Glaucoma poses a serious and increasing problem for public health as it is the leading cause of irreversible blindness and significant reductions in quality of life [
1]. Glaucoma is a group of progressive optic neuropathies characterized by a degeneration of retinal ganglion cells and retinal nerve fiber layers that result in changes in the optical nerve head, leading to visual field loss and eventual blindness [
2]. Risk factors include age and frailty, gender, myopia, genetics, family history, smoking, race, systemic hypotension and hypertension, vasospasm, use of systemic or topical steroids, migraine, obstructive sleep apnea syndrome, and most significantly, increased intraocular pressure (IOP) [
3]. Although the primary strategy for managing glaucoma is based on pharmacological or surgical interventions, other factors such as diet, exercise, or sleeping position should also be considered to reduce the progression of this disease and avoid symptoms (e.g., visual field loss) [
2]. Therefore, physical activity needs to be carefully and individually prescribed to induce positive instead of adverse effects on ocular physiology depending on the type of exercise and participants’ characteristics.

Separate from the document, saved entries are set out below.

Definition text_token (cur : string) : list token :=
  if bool_decide (cur = EmptyString) then [] else [TText cur].

(** [<] opens a tag when a letter or [/] follows it; otherwise it is
    text. *)
Definition opens_tag (s' : string) : bool :=
  match s' with
  | EmptyString => false
  | String d _ => Urllib.is_alpha d || Ascii.eqb d "/"
  end.

Fixpoint lex (s : string) (in_tag : bool) (cur : string) : list token :=
  match s with
  | EmptyString => if in_tag then [] else text_token cur
  | String c s' =>
      if in_tag then
        if Ascii.eqb c ">" then TTag cur :: lex s' false EmptyString
        else lex s' true (snoc cur c)
      else if Ascii.eqb c "<" && opens_tag s'
           then text_token cur ++ lex s' true EmptyString
           else lex s' false (snoc cur c)
  end.

(** The name of a tag, in lower case. *)
Fixpoint tag_word (s : string) : string :=
  match s with
  | EmptyString => EmptyString
  | String c s' =>
      if PyStr.is_space c || Ascii.eqb c "/" then EmptyString
      else String c (tag_word s')
  end.

Definition tag_name (t : string) : string :=
  match t with
  | String "/" t' => String "/" (PyStr.lower (tag_word t'))
  | _ => PyStr.lower (tag_word t)
  end.

Definition not_rendered (name : string) : bool :=
  bool_decide (name = "script") || bool_decide (name = "style") ||
  bool_decide (name = "noscript").

(** The text nodes that are left once the [script], [style] and
    [noscript] elements are removed; [hidden] is the end tag awaited. *)
Fixpoint text_nodes (ts : list token) (hidden : option string) : list string :=
  match ts with
  | [] => []
  | TText s :: ts' =>
      match hidden with
      | Some _ => text_nodes ts' hidden
      | None => s :: text_nodes ts' None
      end
  | TTag t :: ts' =>
      match hidden with
      | Some close =>
          if bool_decide (tag_name t = close) then text_nodes ts' None
          else text_nodes ts' hidden
      | None =>
          if not_rendered (tag_name t)
          then text_nodes ts' (Some (String "/" (tag_name t)))
          else text_nodes ts' None
      end
  end.

(** The character references of the markup characters. *)
Definition unescape (s : string) : string :=
  PyStr.replace (PyStr.replace (PyStr.replace s "&lt;" "<") "&gt;" ">")
    "&amp;" "&".

Fixpoint join (sep : string) (l : list string) : string :=
  match l with
  | [] => EmptyString
  | [s] => s
  | s :: l' => String.append s (String.append sep (join sep l'))
  end.

(** [soup.get_text(separator=" ")] after the three [decompose] loops. *)
Definition get_text (html : string) : string :=
  join " " (map unescape (text_nodes (lex html false EmptyString) None)).

(** The value of a quoted attribute: the text up to the closing quote. *)
Fixpoint until_quote (q : ascii) (s : string) : string :=
  match s with
  | EmptyString => EmptyString
  | String c s' => if Ascii.eqb c q then EmptyString
                   else String c (until_quote q s')
  end.

(** The value of the first [href='...'] of a tag. *)
Fixpoint href_value (t : string) : option string :=
  match t with
  | EmptyString => None
  | String _ t' =>
      if PyStr.startswith "href='" t
      then Some (until_quote "'" (PyStr.replace_scan "href='" "" 0 t))
      else href_value t'
  end.

Fixpoint anchors (ts : list token) : list string :=
  match ts with
  | [] => []
  | TText _ :: ts' => anchors ts'
  | TTag t :: ts' =>
      if bool_decide (tag_name t = "a")
      then match href_value t with
           | Some h => h :: anchors ts'
           | None => anchors ts'
           end
      else anchors ts'
  end.

(** [[a["href"] for a in soup.find_all("a", href=True)]]. *)
Definition find_all_a_href (html : string) : list string :=
  anchors (lex html false EmptyString).

(** The documents that the parser accepts.  The parser raises in a
    marked section [<![ ... ] whose keyword it does not know; the documents
    of the sites below hold no marked section, and a document that holds
    the characters [<![] is taken as one on which the parser raises. *)
Definition parses (html : string) : bool :=
  negb (PyStr.contains "<![" html).

(** An anchor element. *)
Definition a (href : string) : string :=
  String.append "<a href='" (String.append href "'>link</a>").

End Markup.


(** ** Small sites *)

Module Sites.

(** A static site answers each request from a table of its URLs; a URL
    that the table does not hold cannot be reached. *)
Fixpoint serve (site : list (string * fetch_result)) (history : list string)
    (url : string) : fetch_result :=
  match site with
  | [] => FetchRaises
  | (u, r) :: site' =>
      if bool_decide (u = url) then r else serve site' history url
  end.

(** A page that holds one anchor for each of [hrefs]. *)
Definition page (hrefs : list string) : fetch_result :=
  Response 200 (fold_right (fun h body => String.append (Markup.a h) body)
                  "<p>Fast delivery today</p>" hrefs).

(** The document that a site serves at a URL. *)
Definition body_of (site : list (string * fetch_result)) (url : string)
  : string :=
  match serve site [] url with
  | Response _ html => html
  | FetchRaises => EmptyString
  end.

(** The page at [url] is served, the parser accepts it, its anchors
    resolve, and those of the crawl's domain lead to URLs of [urls]. *)
Definition page_closed (site : list (string * fetch_result))
    (base_domain : string) (urls : list string) (url : string) : bool :=
  match serve site [] url with
  | Response status_code html =>
      (status_code =? 200) && Markup.parses html &&
      forallb
        (fun href =>
           match Urllib.urljoin url href with
           | Some link =>
               match Urllib.netloc link with
               | Some host =>
                   implb (same_domain base_domain (strip_www host))
                     (bool_decide (link ∈ urls))
               | None => false
               end
           | None => false
           end)
        (Markup.find_all_a_href html)
  | FetchRaises => false
  end.

(** The URLs of [urls] are pages of the site whose links stay in
    [urls]. *)
Definition site_closed (site : list (string * fetch_result))
    (base_domain : string) (urls : list string) : bool :=
  forallb (page_closed site base_domain urls) urls.

(** [run_crawl] on a static site, with the modelled parser and URL
    functions. *)
Definition crawl_state (site : list (string * fetch_result)) :=
  run_crawl_state (serve site) Markup.parses Markup.get_text Markup.find_all_a_href
    Urllib.urljoin Urllib.netloc.

Definition step_on (site : list (string * fetch_result)) :=
  step (serve site) Markup.parses Markup.get_text Markup.find_all_a_href
    Urllib.urljoin Urllib.netloc.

A primary exercise intervention for muscle and strength development is resistance training [
4]. Regular resistance training provides several benefits for the human body such as improving body composition, glycemic control, cardiovascular health, increasing bone mineral density, facilitating physical functions, and enhancing mental health [
5]. Therefore, this type of physical activity is readily practiced by populations of all ages and is recommended as a part of the World Health Organization 2020 guidelines [
6]. This also applies to the elderly, who can effectively counteract or reverse the aging process with resistance training [
7]. This type of training can be accomplished using bodyweight, resistance bands, free weights, or weight machines. Resistance bands and bodyweight training may provide an alternative when traditional weight equipment is unavailable. However, determining the appropriate training intensity and maintaining progression over time, as well as achieving high involvement of particular lower body muscles are more challenging with these forms [
8]. Therefore, free weight and weight machine training should be prioritized and for optimal benefits, the American College of Sports Medicine (ACSM) recommends 1−3 sets per exercise of 8−12 repetitions with 70−85% of one repetition maximum (1RM) for novice and 3−6 sets of 1−12 repetitions with 70−100% 1RM for advanced trainees [
9]. However, for many populations, the above-mentioned training demands while recovering from injuries or undergoing rehabilitation and dealing with different forms of chronic inflammation and pain (e.g., arthritis) may make adherence to this recommendation challenging. Moreover, it may be potentially harmful to glaucoma patients, especially given that people over 60 years of age are at an increased risk of glaucoma and have to counteract the progressive loss of muscle mass and strength with age [
10].
Even though resistance training offers a variety of positive health effects, it has been hypothesized that high-intensity resistance training may cause acute increases in IOP [
11,
12,
13,
14], which is a substantial risk factor for the onset of glaucomatous optic nerve injury [
15]. Therefore, resistance training following ACSM guidelines may be harmful to patients with or at risk of glaucoma. According to the available data, increases in IOP after high-intensity resistance training vary on the exercise and load applied, with heavier loads and exercises involving several muscle groups showing the greatest alterations [
14,
16,
17]. This phenomenon may be related to core stability or bracing during high-intensity exercise that is achieved by trunk muscle contraction and often results in a Valsalva maneuver [
18]. Consequently, the increases in intra-abdominal and intrathoracic pressures are transmitted to systemic vascular and intracranial transmural pressures [
19], affecting IOP. In addition, body positioning during exercise also influences IOP levels, with greater IOP values in supine than sitting or standing [
20]. This creates significant limitations in terms of designing and progressing resistance training programs, especially in at-risk patients beginning a resistance training program. However, it is also worth noting that the IOP response is reduced in trained individuals, indicating that fitness levels may modulate this phenomenon [
13]. Hence, this may be related to several adaptive processes which accompany regular resistance training, highlighting the importance of considering training status to prevent/reduce undesirable effects on ocular health and gradual progression models recommended by the ACSM.
Considering the above, an appropriate solution for glaucoma patients or those at risk of glaucoma may involve the combination of resistance training and blood flow restriction (BFR). This training solution involves the use of an inflatable cuff, tourniquet, or elastic wraps that exert high pressure at the proximal part of the limb (lower or upper), to reduce arterial blood flow and to occlude venous blood flow during physical exercise. Resistance training loads with BFR exercise are reduced due to increased metabolic stress [
21], cell swelling [
22], intramuscular signaling [
23], and enhanced endocrine system responses from the reduction of arterial inflow to the exercising limb [
24]. Hence, while maintaining similar effectiveness to high-intensity resistance training in terms of muscle mass and strength [
25], an adjunctive benefit of BFR exercise may be a potential reduction of IOP secondary to reduced training loads (20–30% 1RM).